Di satu sisi, penundaan ini memberikan ruang bagi pemerintah untuk menyempurnakan sistem administrasi perpajakan, termasuk integrasi data transaksi antara marketplace dan Direktorat Jenderal Pajak (DJP). Di sisi lain, idEA menegaskan bahwa asosiasi tidak akan memanfaatkan momentum ini untuk menghindari kepatuhan. Ketua Umum idEA, dalam pernyataan resminya, menyatakan bahwa seluruh anggota telah menyiapkan mekanisme pemotongan, penyetoran, dan pelaporan pajak secara otomatis melalui dashboard merchant. Pro: penundaan memberi waktu sosialisasi yang lebih matang kepada 64 juta UMKM yang bergantung pada platform digital. Kontra: beberapa kalangan menilai penundaan ini dapat menurunkan penerimaan pajak negara yang diproyeksikan mencapai Rp1.900 triliun pada 2026.

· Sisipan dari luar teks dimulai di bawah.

(** Only a family of type counter shares a sample name with another of its name, [_created]. *)
Lemma pair_suffix f a b s : pair_types a b = true -> owns_suffix f a s = true -> owns_suffix f b s = true ->
  f = openmetrics_1_0 -> s = str "_created".
Proof.
  intros P A B ->. unfold owns_suffix, is_word in A, B.
  destruct a, b; try discriminate P;
  repeat (apply orb_prop in A as [A|A]); apply bool_decide_eq_true in A as ->;
    first [reflexivity | vm_compute in B; discriminate B].
Qed.

(** ** The parser's invariant *)

Definition label_total (fs : list family) : Z :=
  Z.of_nat (sum_list_with (fun f => sum_list_with (fun s => length (s_labels s)) (f_samples f)) fs).
Definition sample_total (fs : list family) : Z := Z.of_nat (sum_list_with (fun f => length (f_samples f)) fs).

(** The second family under a name is open, or is the other half of a pair. *)
Definition paired (f : format) (fs : list family) (st : list family_state) (i j : nat) : Prop :=
  i <> j /\ f = openmetrics_1_0 /\
  exists fi fj si sj, fs !! i = Some fi /\ fs !! j = Some fj /\ st !! i = Some si /\ st !! j = Some sj /\
    f_name fj = f_name fi /\ st_type si = true /\ tentative si = false /\
    (st_type sj = true -> pair_types (f_type fi) (f_type fj) = true) /\
    (tentative sj = false -> st_type sj = true).
Lemma line_more p before g st m kw e payload t rest : inside p before g st -> line_number p = m -> f_samples g = [] ->
  meta_text kw (f_name g) e payload t -> short_line (meta_line kw (f_name g) e) -> declared_in kw st = false ->
  (kw = str "TYPE" -> claims_nothing (f_name g) t before) ->
  exists p', read_lines m ((meta_line kw (f_name g) e, true) :: rest) p = read_lines (m + 1) rest p' /\ line_number p' = m + 1 /\
    inside p' before (apply_kw kw payload t g) (apply_st kw st).
Proof.
  intros I Em Sg M Sl D Cl. pose proof (inside_begin p before g st m I Em) as I1. pose proof (ready_line _ _ (inside_ready _ _ _ _ I)) as H0.
  destruct (more_metadata _ before g st kw (rtrim e) payload t I1) as (p' & E & Ln & I'); try (by apply M); try done; [simpl; lia|].
  pose proof (inside_ready _ _ _ _ I1) as R1.
  exists p'. split; [|done]. apply read_lines_step. eapply read_line_shape; [by eapply meta_text_shape|apply R1|].
  rewrite read_shaped_meta; [done|rewrite (live_bounds _ _ _ (ready_live _ _ R1)); exact Sl|apply R1|done].
Qed.

(** ** The samples *)

Definition sample_text (n : cppstring) (s : R.sample) : cppstring := n ++ suffix s ++ R.labels s ++ str " " ++ R.s_value s.

(** The sample a rendered one is read as. *)
Definition sample_shows (n : cppstring) (s : R.sample) (x : P.sample) : Prop :=
  P.s_name x = n ++ suffix s /\ name_ok (P.s_name x) /\ s_timestamp x = None /\ value_ok (R.s_value s) (P.s_value x) /\
  exists L, R.labels s = render_labels L /\ Forall (fun l => name_ok l.1) L /\ NoDup L.*1 /\ s_labels x = read_labels_of L.

Definition with_samples (xs : list P.sample) (g : P.family) : P.family :=
  P.mkFamily (f_name g) (f_type g) (f_help g) (f_unit g) (f_samples g ++ xs).

Lemma zlength_labels L : zlength (read_labels_of L) = zlength L.
Proof. unfold zlength, read_labels_of. by rewrite length_map. Qed.

(** The limits hold on the way to a document within them. *)
Lemma within_less limit k j : within limit k -> j <= k -> within limit j.
Proof. unfold within. lia. Qed.
Lemma limits_for_sample before g x xs : within_limits b (before ++ [with_samples (x :: xs) g]) ->
  within (max_series b) (sample_total (before ++ [g]) + 1) /\ within (max_labels_per_sample b) (zlength (s_labels x)) /\
  within (max_labels b) (label_total (before ++ [g]) + zlength (s_labels x)).
Proof.
  intros (_ & L2 & L3 & L4). split_and!.
  - eapply within_less; [exact L2|]. unfold sample_total. rewrite !sum_list_with_app. simpl. rewrite length_app. simpl. lia.
  - apply Forall_app in L4 as [_ L4]. apply Forall_cons in L4 as [L4 _]. simpl in L4. apply Forall_app in L4 as [_ L4]. by apply Forall_cons in L4 as [? _].
  - eapply within_less; [exact L3|]. unfold label_total, zlength. rewrite !sum_list_with_app. simpl. rewrite !sum_list_with_app. simpl. lia.
Qed.

Lemma run_samples before st n ss xs : Forall2 (sample_shows n) ss xs -> forall p g m rest, inside p before g st -> line_number p = m ->
  Forall (fun x => owns_name f g (P.s_name x) = true) xs -> within_limits b (before ++ [with_samples xs g]) ->
  Forall (fun s => short_line (sample_text n s)) ss ->
  exists p', read_lines m (fed (map (sample_text n) ss) ++ rest) p = read_lines (m + zlength ss) rest p' /\
    line_number p' = m + zlength ss /\ inside p' before (with_samples xs g) st.
Proof.
  induction 1 as [|s x ss xs (En & Hn & Ht & Hv & Lb & El & Fl & ND & Ex) F2 IH]; intros p g m rest I Em O Lm Sl.
  { exists p. change (zlength []) with 0. rewrite Z.add_0_r. split; [done|]. split; [done|]. unfold with_samples. rewrite app_nil_r. by destruct g. }
  apply Forall_cons in O as [Ox O], Sl as [Sx Sl]. destruct (limits_for_sample _ _ _ _ Lm) as (M1 & M2 & M3).
  pose proof (inside_begin p before g st m I Em) as I1. pose proof (inside_ready _ _ _ _ I1) as R1. pose proof (ready_line _ _ (inside_ready _ _ _ _ I)) as H0.
  assert (sample_text n s = P.s_name x ++ render_labels Lb ++ str " " ++ R.s_value s) as Et.
  { unfold sample_text. by rewrite En, El, <-app_assoc. }
  rewrite Ex, zlength_labels in M2, M3.
  pose proof (live_bounds _ _ _ (ready_live _ _ R1)) as Bd.
  assert (read_sample (begin_line (m + 1) p) (P.s_name x) (render_labels Lb ++ str " " ++ R.s_value s) = Ok x) as Rd.
  { rewrite (read_sample_rendered _ _ _ _ (P.s_value x)); try done; [by rewrite <-Ex, <-Ht; destruct x|]. split; rewrite Bd; [done|].
    rewrite (wf_label_count _ (live_wf _ _ _ (ready_live _ _ R1))), (ready_families _ _ R1). done. }
  destruct (more_sample _ before g st (P.s_name x) (render_labels Lb ++ str " " ++ R.s_value s) x I1) as (p' & E & Ln & I'); [simpl; lia|by apply name_ok_nonempty|done|exact Rd|done|].
  destruct (IH p' (with_sample x g) (m + 1) rest I' Ln) as (p2 & E2 & Ln2 & I2); [done| |done|].
  { unfold with_samples, with_sample in *. simpl in *. by rewrite <-app_assoc. }
  exists p2. rewrite zlength_cons. replace (m + (1 + zlength ss)) with (m + 1 + zlength ss) by lia.
  split; [|split; [done|]; unfold with_samples, with_sample in *; simpl in *; by rewrite <-app_assoc in I2].
  rewrite <-E2. cbn [map fed app]. apply read_lines_step. rewrite Et.
  destruct (sample_line_shape (format_ (begin_line (m + 1) p)) (P.s_name x) Lb (R.s_value s) (P.s_value x) Hn Fl Hv) as [Nm Sh].
  eapply read_line_shape; [by rewrite Nm|apply R1|]. rewrite read_shaped_sample; [done| |apply R1|done]. rewrite Bd, <-Et. exact Sx.
Qed.
End Run.
Fixpoint bundle_metrics (b : MetricsBundle) : list Metric :=
  match b with mkMetrics _ _ values children => values ++ concat (map bundle_metrics children) end.
Definition message_metrics (msg : MetricsMessage) : list Metric := concat (map bundle_metrics (concat msg)).

Lemma good_labels_dims m : NoDup (dims_of m).*1 -> good_labels (render_labels (dims_of m)).
Proof. intros N. exists (dims_of m). split_and!; [done|apply dims_of_names|done]. Qed.
Lemma good_labels_more m n v : NoDup (dims_of m).*1 -> free_label n m -> name_ok n -> good_labels (render_labels (dims_of m ++ [(n, v)])).
Proof.
  intros N Fr Hn. exists (dims_of m ++ [(n, v)]). split_and!; [done| |].
  - apply Forall_app. split; [apply dims_of_names|by apply Forall_singleton].
  - rewrite fmap_app. apply NoDup_app. split; [done|]. split; [|apply NoDup_singleton]. intros x Hx ->%list_elem_of_singleton. done.
Qed.

Lemma samples_good m : metric_readable m -> Forall (good_sample (type_of m)) (samples_of m (dims_of m) (render_labels (dims_of m))).
Proof.
  intros [N V]. pose proof (good_labels_dims m N) as Gl. unfold value_readable in V. unfold samples_of, type_of.
  destruct (value m) as [|x|x|x|x|s|h]; try constructor; try (by constructor).
  - split_and!; [apply list_elem_of_singleton|..]; done.
  - split_and!; [apply list_elem_of_singleton|..]; done.
  - split_and!; [apply list_elem_of_singleton|..]; done.
  - destruct V as (Fr & Vq & V1 & V2). apply Forall_app. split.
    + apply List.Forall_map. eapply Forall_impl; [exact Vq|]. intros q Hq. split_and!; [by left| |done].
      apply good_labels_more; [done|done|]. split; [done|by repeat constructor].
    + repeat constructor; try done; simpl; set_solver.
  - destruct V as (Fr & Vb & V1 & V2). apply Forall_app. split.
    + apply List.Forall_map. eapply Forall_impl; [exact Vb|]. intros q Hq. split_and!; [by left| |done].
      apply good_labels_more; [done|done|]. split; [done|by repeat constructor].
    + repeat constructor; try done; simpl; set_solver.
Qed.

Lemma add_metric_readable trail bd m c ps : metric_readable m -> type_of m <> t_none -> good_set c -> good_set (add_metric trail bd m c ps).1.
Proof.
  intros Hm Ht G. unfold add_metric. destruct (open _ _ _ _ _ _) as [[i c']|] eqn:E; [|done].
  apply open_good in E as (G' & F & HF & Et); [|done|apply family_name_ok|done|apply sanitize_unit_chars].
  destruct (negb _); [done|]. simpl. apply (update_good i F); try done. simpl. apply Forall_app. split.
  - by destruct (gs_families c' G' _ _ HF) as (_ & _ & _ & ?).
  - rewrite Et. by apply samples_good.
Qed.

(** The info series of a bundle have distinct labels. *)
Definition good_info (i : info_series) : Prop := Forall (fun l => name_ok l.1) (i_labels i) /\ NoDup (i_labels i).*1.

Lemma has_label_false ls n : has_label ls n = false -> n ∉ ls.*1.
Proof.
  induction ls as [|l ls IH]; simpl; [set_solver|]. intros [H1 H2]%orb_false_elim. apply bool_decide_eq_false in H1. apply IH in H2.
  rewrite not_elem_of_cons. split; [congruence|done].
Qed.
Lemma extend_info_good n v h i : good_info i -> name_ok n -> good_info (extend_info n v h i).1.
Proof.
  intros [F N] Hn. unfold extend_info. destruct (has_label _ _) eqn:E; [done|]. split; simpl.
  - apply Forall_app. split; [done|by apply Forall_singleton].
  - rewrite fmap_app. apply NoDup_app. split; [done|]. split; [|apply NoDup_singleton]. intros x Hx ->%list_elem_of_singleton. by apply (has_label_false _ _ E).
Qed.
Lemma add_info_good info ds n v h : Forall good_info info -> Forall (fun l => name_ok l.1) ds -> NoDup ds.*1 -> name_ok n ->
  Forall good_info (add_info info ds n v h).1.
Proof.
  intros Fi Fd Nd Hn. induction Fi as [|i info Hi Fi IH]; cbn [add_info].
  - pose proof (extend_info_good n v h (mkInfo (key_of_dims ds) ds h) ltac:(done) Hn) as K. destruct (extend_info _ _ _ _). by apply Forall_singleton.
  - case_bool_decide.
    + pose proof (extend_info_good n v h i Hi Hn) as K. destruct (extend_info n v h i). by constructor.
    + destruct (add_info info ds n v h). by constructor.
Qed.

Lemma walk_metric_readable trail bd w m : metric_readable m -> Forall good_info (w_info w) -> good_set (w_out w) ->
  Forall good_info (w_info (walk_metric trail bd w m)) /\ good_set (w_out (walk_metric trail bd w m)).
Proof.
  intros Hm Fi G. unfold walk_metric.
  assert (type_of m <> t_none -> let '(out, ps) := add_metric trail bd m (w_out w) (w_problems w) in
    Forall good_info (w_info (mkWalk (w_info w) out ps)) /\ good_set (w_out (mkWalk (w_info w) out ps))) as K.
  { intros Ht. pose proof (add_metric_readable trail bd m (w_out w) (w_problems w) Hm Ht G). by destruct (add_metric _ _ _ _ _). }
  destruct (value m) as [|x|x|x|x|s|h] eqn:Ev; try done; try (specialize (K ltac:(unfold type_of; by rewrite Ev)); by destruct (add_metric _ _ _ _ _)).
  pose proof (add_info_good (w_info w) (dims_of m) (sanitize_name (leaf m)) x (help_of bd m) Fi (dims_of_names m) (proj1 Hm) (sanitize_name_ok _)) as Ki.
  by destruct (add_info _ _ _ _ _).
Qed.

Lemma one_readable : readable (str "1").
Proof. exists (Format.to_double 1). split; [vm_compute; reflexivity|]. split; [done|by repeat constructor]. Qed.

Lemma add_info_series_good i l : forall c F, Forall good_info l -> good_set c -> OpenMetricsRender.families c !! i = Some F -> type F = t_info ->
  good_set (fold_left (add_info_series i) l c).
Proof.
  induction l as [|x l IH]; intros c F Fl G HF Et; [done|]. apply Forall_cons in Fl as [[Fx Nx] Fl]. cbn [fold_left]. unfold add_info_series at 2.
  destruct (new_series _ _ _); [|by eapply IH].
  set (g := fun f => add_samples (info_sample (render_labels (i_labels x))) (add_series (render_labels (i_labels x)) f)).
  assert (good_set (update i g c)) as G'.
  { apply (update_good i F); try done. simpl. apply Forall_app. split; [by destruct (gs_families c G _ _ HF) as (_ & _ & _ & ?)|].
    rewrite Et. apply Forall_singleton. split_and!; [by apply list_elem_of_singleton|by exists (i_labels x)|apply one_readable]. }
  eapply IH; [done|done| |].
  - simpl. rewrite (alter_insert _ _ _ _ HF). apply list_lookup_insert_eq. by eapply lookup_lt_Some.
  - done.
Qed.

Lemma close_info_good trail w : Forall good_info (w_info w) -> good_set (w_out w) -> good_set (close_info trail w).1.
Proof.
  intros Fi G. unfold close_info. destruct (w_info w) as [|i l] eqn:E; [done|]. destruct (open _ _ _ _ _ _) as [[k c]|] eqn:O; [|done].
  apply open_good in O as (G' & F & HF & Et); [|done|apply sanitize_name_ok|done|done]. simpl.
  change (good_set (fold_left (add_info_series k) (i :: l) c)). by eapply add_info_series_good.
Qed.

Lemma collect_good : forall b trail acc, Forall metric_readable (bundle_metrics b) -> good_set acc.1 -> good_set (collect b trail acc).1.
Proof.
  fix IH 1. intros [k bd values children] trail acc F G. cbn [bundle_metrics] in F. apply Forall_app in F as [Fv Fc]. cbn [collect].
  set (step := fun a c => collect c (trail ++ str "_" ++ b_key c) a).
  assert (good_set (fold_left step children acc).1) as Gc.
  { clear Fv. revert acc G Fc. induction children as [|c children IHc]; intros acc G Fc; [done|]. cbn [map concat] in Fc. apply Forall_app in Fc as [F1 F2].
    cbn [fold_left]. apply IHc; [|done]. by apply IH. }
  destruct (fold_left step children acc) as [out ps]. apply close_info_good.
  all: assert (Forall good_info (w_info (fold_left (walk_metric trail bd) values (mkWalk [] out ps))) /\
               good_set (w_out (fold_left (walk_metric trail bd) values (mkWalk [] out ps)))) as [? ?]; [|done].
  all: assert (forall w, Forall good_info (w_info w) -> good_set (w_out w) ->
         Forall good_info (w_info (fold_left (walk_metric trail bd) values w)) /\ good_set (w_out (fold_left (walk_metric trail bd) values w))) as K;
       [|by apply K].
  all: clear Fc Gc; induction Fv as [|m values Hm Fv IHv]; intros w W1 W2; [done|]; cbn [fold_left];
       destruct (walk_metric_readable trail bd w m Hm W1 W2); by apply IHv.
Qed.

Implikasi terhadap Likuiditas dan Sentimen Pasar
Dari perspektif fundamental ekonomi, penundaan PPh Pasal 22 berpotensi menjaga arus kas pedagang tetap sehat, terutama menjelang periode Ramadan dan Lebaran yang biasanya menyumbang 25-30% dari total transaksi tahunan. Bank Indonesia mencatat, pada kuartal IV 2025, nilai transaksi uang elektronik mencapai Rp150,2 triliun, naik 12,4% dibanding periode yang sama tahun sebelumnya. Jika pajak dipungut terlalu cepat, dikhawatirkan terjadi penurunan volume transaksi yang berujung pada perlambatan pertumbuhan sektor digital.

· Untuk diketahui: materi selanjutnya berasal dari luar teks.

(* ===== verification/FactsPacer.v ===== *)
(** When the fleet sync uploads the host's facts document: the pacer of
    include/onboarding/facts_pacer.hpp, the answers service/fleet_sync.cpp feeds it with, and
    the turn of the sync loop they make up.

    The pacer is the record of its members, one function per member function.  A time point of
    the steady clock is its count of nanoseconds (a 64-bit count that stands for 292 years, so
    it is left unbounded); the counters keep their 32 and 64 bits. *)

From stdpp Require Import base list strings.
From Stdlib Require Import Ascii ZArith Lia.
From S2P Require Import Prelude Strings.

Local Open Scope Z_scope.

(** ** The clock *)

Definition seconds (n : Z) : Z := n * 1000000000.
Definition hours (n : Z) : Z := seconds (3600 * n).
(** [clock::time_point()] *)
Definition epoch : Z := 0.

(** ** The members *)

Record pacer := Pacer {
  server_ : option cppstring;
  refused_ : cppstring;
  refused_until_ : Z;
  refused_server_ : option cppstring;
  hold_until_ : Z;
  skip_this_turn_ : bool;
  skip_next_turn_ : bool;
  rejected_hash_ : cppstring;
  rejections_ : Z;
  retry_at_ : Z;
  acked_ : cppstring;
  resends_ : Z;
  resend_at_ : Z;
  loss_episode_ : Z;
  mismatch_hash_ : cppstring;
  mismatch_digest_ : cppstring;
  confirmed_ : bool;
  unconfirmed_ : Z }.

Definition new_pacer : pacer :=
  Pacer None [] epoch None epoch false false [] 0 epoch [] 0 epoch 0 [] [] false 0.

(** Assignments to the members that change together *)
Definition set_server (p : pacer) (s : option cppstring) : pacer :=
  Pacer s (refused_ p) (refused_until_ p) (refused_server_ p) (hold_until_ p) (skip_this_turn_ p) (skip_next_turn_ p)
    (rejected_hash_ p) (rejections_ p) (retry_at_ p) (acked_ p) (resends_ p) (resend_at_ p) (loss_episode_ p)
    (mismatch_hash_ p) (mismatch_digest_ p) (confirmed_ p) (unconfirmed_ p).
Definition set_refusal (p : pacer) (h : cppstring) (until : Z) (s : option cppstring) : pacer :=
  Pacer (server_ p) h until s (hold_until_ p) (skip_this_turn_ p) (skip_next_turn_ p)
    (rejected_hash_ p) (rejections_ p) (retry_at_ p) (acked_ p) (resends_ p) (resend_at_ p) (loss_episode_ p)
    (mismatch_hash_ p) (mismatch_digest_ p) (confirmed_ p) (unconfirmed_ p).
Definition set_hold (p : pacer) (until : Z) : pacer :=
  Pacer (server_ p) (refused_ p) (refused_until_ p) (refused_server_ p) until (skip_this_turn_ p) (skip_next_turn_ p)
    (rejected_hash_ p) (rejections_ p) (retry_at_ p) (acked_ p) (resends_ p) (resend_at_ p) (loss_episode_ p)
    (mismatch_hash_ p) (mismatch_digest_ p) (confirmed_ p) (unconfirmed_ p).
Definition set_skips (p : pacer) (this next : bool) : pacer :=
  Pacer (server_ p) (refused_ p) (refused_until_ p) (refused_server_ p) (hold_until_ p) this next
    (rejected_hash_ p) (rejections_ p) (retry_at_ p) (acked_ p) (resends_ p) (resend_at_ p) (loss_episode_ p)
    (mismatch_hash_ p) (mismatch_digest_ p) (confirmed_ p) (unconfirmed_ p).
Definition set_rejection (p : pacer) (h : cppstring) (n at_ : Z) : pacer :=
  Pacer (server_ p) (refused_ p) (refused_until_ p) (refused_server_ p) (hold_until_ p) (skip_this_turn_ p) (skip_next_turn_ p)
    h n at_ (acked_ p) (resends_ p) (resend_at_ p) (loss_episode_ p)
    (mismatch_hash_ p) (mismatch_digest_ p) (confirmed_ p) (unconfirmed_ p).
Definition set_acked (p : pacer) (h : cppstring) (n at_ : Z) : pacer :=
  Pacer (server_ p) (refused_ p) (refused_until_ p) (refused_server_ p) (hold_until_ p) (skip_this_turn_ p) (skip_next_turn_ p)
    (rejected_hash_ p) (rejections_ p) (retry_at_ p) h n at_ (loss_episode_ p)
    (mismatch_hash_ p) (mismatch_digest_ p) (confirmed_ p) (unconfirmed_ p).
Definition set_episode (p : pacer) (n : Z) : pacer :=
  Pacer (server_ p) (refused_ p) (refused_until_ p) (refused_server_ p) (hold_until_ p) (skip_this_turn_ p) (skip_next_turn_ p)
    (rejected_hash_ p) (rejections_ p) (retry_at_ p) (acked_ p) (resends_ p) (resend_at_ p) n
    (mismatch_hash_ p) (mismatch_digest_ p) (confirmed_ p) (unconfirmed_ p).
Definition set_mismatch (p : pacer) (h digest : cppstring) : pacer :=
  Pacer (server_ p) (refused_ p) (refused_until_ p) (refused_server_ p) (hold_until_ p) (skip_this_turn_ p) (skip_next_turn_ p)
    (rejected_hash_ p) (rejections_ p) (retry_at_ p) (acked_ p) (resends_ p) (resend_at_ p) (loss_episode_ p)
    h digest (confirmed_ p) (unconfirmed_ p).
Definition set_confirmed (p : pacer) (b : bool) (n : Z) : pacer :=
  Pacer (server_ p) (refused_ p) (refused_until_ p) (refused_server_ p) (hold_until_ p) (skip_this_turn_ p) (skip_next_turn_ p)
    (rejected_hash_ p) (rejections_ p) (retry_at_ p) (acked_ p) (resends_ p) (resend_at_ p) (loss_episode_ p)
    (mismatch_hash_ p) (mismatch_digest_ p) b n.

Definition same (a b : cppstring) : bool := bool_decide (a = b).
(** [s.empty()] *)
Definition none_of (s : cppstring) : bool := bool_decide (s = []).

(** ** The private helpers *)

(** The wait after [taken] earlier steps *)
Definition step (taken : Z) : Z :=
  let shift := Z.min taken 6 in
  seconds (Z.min (Z.shiftl 60 shift) 3600).

Definition confirm (p : pacer) (now : Z) : pacer :=
  let p := set_confirmed p true 0 in
  if (resends_ p =? 0) || (now >=? resend_at_ p) then set_acked p (acked_ p) 0 epoch else p.

Definition clear_refusal (p : pacer) : pacer := set_confirmed (set_refusal p [] epoch None) (confirmed_ p) 0.
Definition clear_rejections (p : pacer) : pacer := set_rejection p [] 0 epoch.

(** ** The turns *)

Definition start (p : pacer) : pacer := set_skips p false false.
Definition begin_turn (p : pacer) : pacer := set_skips p (skip_next_turn_ p) false.
Definition trouble_this_turn (p : pacer) : pacer := set_skips p true (skip_next_turn_ p).
Definition quiet_next_turn (p : pacer) : pacer := set_skips p (skip_this_turn_ p) true.

(** ** What the server says it holds *)

Definition server_holds (p : pacer) (hash : cppstring) (now : Z) : pacer :=
  let p := set_server p (Some hash) in
  let p := if negb (none_of (acked_ p)) && same hash (acked_ p) then confirm p now else p in
  if negb (none_of (refused_ p)) then
    match refused_server_ p with
    | None => set_refusal p (refused_ p) (refused_until_ p) (Some hash)
    | Some held => if negb (same hash held) && negb (same hash (acked_ p)) then clear_refusal p else p
    end
  else p.

Definition server_silent (p : pacer) : pacer := set_server p None.

(** ** Whether to upload *)

Definition should_upload (p : pacer) (current : cppstring) (now : Z) : bool :=
  if skip_this_turn_ p then false else
  match server_ p with
  | None => false
  | Some held =>
      if none_of current then false else
      if same current held then false else
      if same current (refused_ p) && (now <? refused_until_ p) then false else
      if now <? hold_until_ p then false else
      if same current (rejected_hash_ p) && (now <? retry_at_ p) then false else
      if same current (acked_ p) && (now <? resend_at_ p) then false else
      true
  end.

(** ** How the upload went *)

Definition refused (p : pacer) (hash : cppstring) (now : Z) : pacer :=
  set_confirmed (set_refusal p hash (now + hours 24) None) (confirmed_ p) 0.

Definition rejected (p : pacer) (hash : cppstring) (now : Z) : pacer :=
  let p := if negb (same hash (rejected_hash_ p)) then set_rejection p hash 0 (retry_at_ p) else p in
  set_rejection p (rejected_hash_ p) (wrap_u 32 (rejections_ p + 1)) (now + step (rejections_ p)).

Definition hold (p : pacer) (now secs : Z) : pacer :=
  if secs =? 0 then p else set_hold p (Z.max (hold_until_ p) (now + seconds secs)).

Record ack := Ack { resends : Z; mismatch : bool; hashed_differently : bool; confirmed : bool; loss_episode : Z }.

Definition unconfirmed_verdict : Z := 3.
Definition empty_facts_hash : cppstring := str "44136fa355b3678a1146ad16f7e8649e94fb4fc21fe77e8310c060f61caaff8a".

(** What the acknowledgement does to the re-sends of the document *)
Definition count_acknowledgement (p : pacer) (hash : cppstring) (now : Z) : pacer :=
  let p := clear_rejections p in
  let p := if negb (none_of (refused_ p)) && same hash (refused_ p)
           then let p := clear_refusal p in set_acked p [] (resends_ p) (resend_at_ p) else p in
  let p :=
    if same hash (acked_ p) then
      if confirmed_ p then
        let p := if resends_ p =? 0 then set_episode p (wrap_u 64 (loss_episode_ p + 1)) else p in
        let n := wrap_u 32 (resends_ p + 1) in
        set_confirmed (set_acked p (acked_ p) n (now + step (wrap_u 32 (n - 1)))) (confirmed_ p) 0
      else set_acked p (acked_ p) (resends_ p) (now + step (unconfirmed_ p))
    else set_confirmed (set_acked p hash 0 (now + step 0)) (confirmed_ p) 0 in
  set_server (set_confirmed p false (wrap_u 32 (unconfirmed_ p + 1))) (Some hash).

(** What the digest in the acknowledgement says: whether the server hashes the document
    differently, and whether it confirmed it *)
Definition read_acknowledgement (p : pacer) (held_before : option cppstring) (hash : cppstring) (now : Z)
    (server_says : option cppstring) : bool * bool * pacer :=
  match server_says with
  | None => (false, false, p)
  | Some says =>
      if same says hash then
        let p := confirm p now in
        (false, true, if same hash (mismatch_hash_ p) then set_mismatch p [] [] else p)
      else if same hash (mismatch_hash_ p) && same says (mismatch_digest_ p) then (true, false, p)
      else if same says empty_facts_hash || match held_before with Some held => same says held | None => false end
      then (false, false, set_server p (Some says))
      else (true, false, p)
  end.

Definition acknowledged (p : pacer) (hash : cppstring) (now : Z) (server_says : option cppstring) : ack * pacer :=
  let held_before := server_ p in
  let p := count_acknowledgement p hash now in
  let '(differently, held, p) := read_acknowledgement p held_before hash now server_says in
  let verdict := differently || (unconfirmed_ p >=? unconfirmed_verdict) in
  let p :=
    if verdict then
      let p := refused p hash now in
      let p := match server_says with Some _ => set_refusal p (refused_ p) (refused_until_ p) server_says | None => p end in
      if differently then set_mismatch p hash (default [] server_says) else p
    else p in
  (Ack (resends_ p) verdict differently held (loss_episode_ p), p).

(** When the document may next be tried *)
Definition retry_at (p : pacer) (hash : cppstring) : Z :=
  let at_ := hold_until_ p in
  let at_ := if same hash (rejected_hash_ p) then Z.max at_ (retry_at_ p) else at_ in
  if same hash (acked_ p) then Z.max at_ (resend_at_ p) else at_.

Namun, para analis mengingatkan bahwa penundaan jangan sampai menciptakan ketidakpastian regulasi yang berkepanjangan. Sentimen pasar terhadap sektor teknologi, yang tercermin pada indeks IDX Technology yang turun 1,8% sejak awal tahun, masih rapuh. Investor asing cenderung wait-and-see terhadap kepastian kebijakan fiskal. Oleh karena itu, pemerintah perlu menetapkan jadwal implementasi yang jelas, misalnya dengan uji coba bertahap di 10 kota besar sebelum berlaku nasional. Dengan begitu, pelaku usaha dapat melakukan penyesuaian sistem akuntansi dan harga jual tanpa guncangan.
Proyeksi dan Langkah Ke Depan
Ke depan, idEA berkomitmen untuk berkolaborasi dengan DJP dalam menyusun skema pemungutan yang efisien, termasuk penggunaan teknologi API untuk pelaporan real-time. Proyeksi menunjukkan bahwa jika sistem ini berjalan, potensi penerimaan pajak dari sektor e-commerce bisa mencapai Rp4,2 triliun per tahun, setara 0,22% dari total PDB. Namun, hal ini hanya akan terwujud jika ada kepastian hukum dan insentif bagi pedagang yang patuh, seperti pengurangan tarif untuk UMKM dengan omzet di bawah Rp500 juta per tahun.
"Penundaan ini bukan akhir, melainkan awal dari tata kelola perpajakan digital yang lebih baik. Kami siap menjadi garda terdepan dalam kepatuhan, asalkan regulasi yang dihasilkan berpihak pada keberlanjutan usaha kecil," ujar seorang pengamat ekonomi digital dari Universitas Indonesia.
Di sisi lain, pemerintah juga harus memastikan bahwa penundaan tidak dimanfaatkan untuk praktik penghindaran pajak oleh platform asing yang beroperasi di Indonesia. Rasio kepatuhan pajak e-commerce saat ini baru mencapai 62%, jauh di bawah target 85%. Oleh karena itu, pengawasan berbasis data dan audit berbasis risiko harus diperkuat. Pada akhirnya, keseimbangan antara stimulus pertumbuhan dan penerimaan negara menjadi kunci. Dengan persiapan yang matang, pemungutan PPh Pasal 22 yang ditunda ini diharapkan dapat berjalan mulus tanpa mengorbankan dinamisme ekonomi digital Indonesia.